The role of chemistry in controlling the bonding and fracture properties of grain boundaries in L12 intermetallic compounds

Among the main limitations of ordered intermetallic compounds such as Ni aluminides and silicides are their low room temperature ductility and propensity for intergranular fracture, behavior which has been attributed to both poor intergranular cohesion and environmental embrittlement. Microalloying is one of the approaches used to improve the mechanical properties of these compounds, with the most successful example being the addition of B to Ni-rich (76 at.% Ni) Ni3Al which results in a dramatic improvement in ductility and a change in fracture mode from intergranular to transgranular. However, the addition of B to Ni3Si and Zr to Ni-rich (77.3 at.% Ni) Ni3Al does not prevent intergranular fracture.

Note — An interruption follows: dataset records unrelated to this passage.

(* ===== verification/Handover.v ===== *)
(** * Handing a worker key over (crates/phactory/src/prpc_service.rs)

    A new version of pRuntime takes the identity of the old one over: the old
    one (the server) issues a challenge, the new one (the client) answers it
    with a fresh public key under attestation, and the server encrypts its
    identity key to it. The first protocol uses remote attestation reports of
    IAS, the second only local attestation and network time. *)

From S2P Require Import Prelude MqTypes SendQueue Storage SgxQuote Attestation Registry Dispatcher KeyShare LightClient StorageSync Phactory LocalAttest NodeKeys.

(** The messages: [pb::HandoverChallengeResponse], [pb::HandoverWorkerKey], [pb::DcapHandoverChallengeResponse], [pb::DcapHandoverWorkerKey] *)
Record ChallengeResponse := mkResponse { cr_encoded_challenge_handler : bytes; cr_attestation : option NodeAttestation }.
Record WorkerKeyMessage := mkKeyMessage { km_encoded_worker_key : bytes; km_attestation : option NodeAttestation }.
Record DcapChallengeResponse := mkDcapResponse { dcr_encoded_challenge_handler : bytes; dcr_la_report : bytes }.
Record DcapWorkerKeyMessage := mkDcapKeyMessage { dkm_encoded_worker_key : bytes; dkm_la_report : bytes }.

Definition CHALLENGE_BLOCKS : Z := 150.
Definition CLIENT_TIMEOUT_SECS : Z := 60.
Definition A_WEEK : Z := 7 * 24 * 60 * 60.

Section handover.
Context {R D C : Type} `{CL : !ChainLib} `{HC : !HeaderCodec} `{TL : !TrieLib D} `{CS : !ChainStorageLib D} `{PL : !PlatformLib}
  `{SO : !SystemOps R D C} `{CR : !Crypto} `{NL : !NodeLib R D} `{SC : !SgxCpu} `{SL : !SgxLib}
  `{!Codec RuntimeDataSeal} `{!Codec WorkerRegistrationInfoV2} `{!Codec HandoverChallenge} `{!Codec ChallengeHandlerInfo}
  `{!Codec DcapHandoverChallenge} `{!Codec DcapChallengeHandlerInfo} `{!Codec EncryptedWorkerKey} `{!Codec (option AttestationReport)}.
Variable self : Enclave. (** the enclave this process runs in *)
Implicit Types n : Node R D C.
Abbreviation Nd := (M (Node R D C) NodeError).

(** [validate_attestation_report(..).map_err(..)] and [IasFields::from_ias_report] *)
Definition from_att {A} (m : Att A) (e : NodeError) : Nd A := fun n =>
  match m tt with Ok a _ => Ok a n | Err _ _ => Err e n | Panic => Panic end.

Definition measurement_of (report : bytes) : bytes :=
  extend_mrenclave (mkIasFields (rp_mr_enclave report) (rp_mr_signer report) (rp_isv_prod_id report) (rp_isv_svn report) (zeroed 64) 0).

Definition my_measurement : Nd bytes :=
  t ← expect (target_info self);
  my_la_report ← expect (la_report self t (zeroed 64));
  mret (measurement_of my_la_report).

(** ** Challenges *)

Definition challenge_target_info : Nd bytes :=
  n ← get_st;
  if nd_dev_mode n then mret [] else expect (target_info self).

Definition get_worker_key_challenge (env : CallEnv) (block_number now : Z) : Nd HandoverChallenge :=
  sgx_target_info ← challenge_target_info;
  n ← get_st;
  let challenge := mkChallenge sgx_target_info block_number now (nd_dev_mode n) (env_random env) in
  modify (put_last_challenge (Some challenge));;
  mret challenge.

Definition get_dcap_worker_key_challenge (env : CallEnv) (block_number now ntp_time_secs : Z) : Nd DcapHandoverChallenge :=
  sgx_target_info ← challenge_target_info;
  n ← get_st;
  let challenge := mkDcapChallenge sgx_target_info block_number now (nd_dev_mode n) (env_random env) ntp_time_secs in
  modify (put_dcap_last_challenge (Some challenge));;
  mret challenge.
(* ===== verification/HandoverClaims.v ===== *)
(** * What the handover of worker keys guarantees

    Every key a worker hands over answers a challenge of its own that nothing
    else answered, and the evidence behind it; the registration data it attests;
    the transfer between two honest workers; and what the protocol with IAS
    gives away on a worker that attests with DCAP. *)

From S2P Require Import Prelude MqTypes SendQueue Storage SgxQuote Attestation Registry Dispatcher KeyShare LightClient StorageSync Phactory LocalAttest NodeKeys Handover.

Section claims.
Context {R D C : Type} `{CL : !ChainLib} `{HC : !HeaderCodec} `{TL : !TrieLib D} `{CS : !ChainStorageLib D} `{PL : !PlatformLib}
  `{SO : !SystemOps R D C} `{CR : !Crypto} `{NL : !NodeLib R D} `{SC : !SgxCpu} `{SL : !SgxLib}
  `{!Codec RuntimeDataSeal} `{!Codec WorkerRegistrationInfoV2} `{!Codec HandoverChallenge} `{!Codec ChallengeHandlerInfo}
  `{!Codec DcapHandoverChallenge} `{!Codec DcapChallengeHandlerInfo} `{!Codec EncryptedWorkerKey} `{!Codec (option AttestationReport)}.
Variable self : Enclave.
Implicit Types (n : Node R D C) (env : CallEnv).
Abbreviation Nd := (M (Node R D C) NodeError).

(** ** One key per challenge *)

(** The pending challenges stay, or are dropped *)
Definition pending n n' : Prop :=
  (nd_handover_last_challenge n' = nd_handover_last_challenge n \/ nd_handover_last_challenge n' = None) /\
  (nd_dcap_handover_last_challenge n' = nd_dcap_handover_last_challenge n \/ nd_dcap_handover_last_challenge n' = None).
#[local] Instance pending_preorder : PreOrder pending.
Proof. split; [by intros n; split; left|]. intros n1 n2 n3 [[H1|H1] [H2|H2]] [[H3|H3] [H4|H4]]; split; first [left; congruence|right; congruence]. Qed.

Lemma pending_phactory {A} (m : M (Phactory R D C) RpcError A) : moves pending (on_phactory m).
Proof. intros n. unfold on_phactory. destruct (m (nd_phactory n)); [by split; left..|done]. Qed.
Lemma pending_modify (f : Node R D C -> Node R D C) : (forall n, nd_handover_last_challenge (f n) = nd_handover_last_challenge n \/ nd_handover_last_challenge (f n) = None) ->
  (forall n, nd_dcap_handover_last_challenge (f n) = nd_dcap_handover_last_challenge n \/ nd_dcap_handover_last_challenge (f n) = None) -> moves pending (modify (E := NodeError) f).
Proof. intros H1 H2. apply moves_modify. by split. Qed.
Lemma pending_map {A B} (f : A -> B) (m : Nd A) : moves pending m -> moves pending (f <$> m).
Proof. intros H n. specialize (H n). unfold fmap, M_map. by destruct (m n). Qed.
#[local] Hint Resolve pending_phactory pending_map : moves.
#[local] Hint Extern 2 (moves pending (modify _)) => apply pending_modify; intros ?; solve [by left|by right] : moves.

The goal of the present study is to understand why B and Ni-enrichment are effective in improving boundary properties in Ni3Al, while Zr and B are ineffective in preventing intergranular fracture in Ni3Al and Ni3Si, respectively. Insight into the influence of local chemistry on the fracture properties of boundaries in intermetallic compounds may contribute to a better general understanding of the influence of solute segregation on the properties of grain boundaries in polycrystalline solids. The chemistry and electronic structure at grain boundaries in Ni3Al with and without B were examined using energy dispersive X-ray spectroscopy (EDX) and electron energy loss spectroscopy (EELS). B was shown to restore bulk-like bonding to grain boundaries in Ni3Al. The changes in bonding induced by B segregation were shown to result in lower grain boundary energy and improved grain boundary cohesive strength in Ni-rich Ni3Al. Similar studies were conducted on Ni3Si with and without B and Zr-doped Ni3Al, where the bonding at the boundaries was shown not to be significantly affected by the addition of dopants consistent with their ineffectiveness in preventing intergranular fracture. The relationship between the observed changes in bonding and the grain boundary energy, cohesive strength and fracture properties is discussed. To examine the effect of Ni-enrichment on grain boundary properties in Ni3Al, the chemistry and energy of antiphase boundaries (APB) at small angle boundaries were examined. Ni-enrichment at APBs was shown to lower their energy by replacing high energy Al–Al interactions with low energy Ni–Ni and Al–Al interactions. The implications of these observations for grain boundary properties are discussed.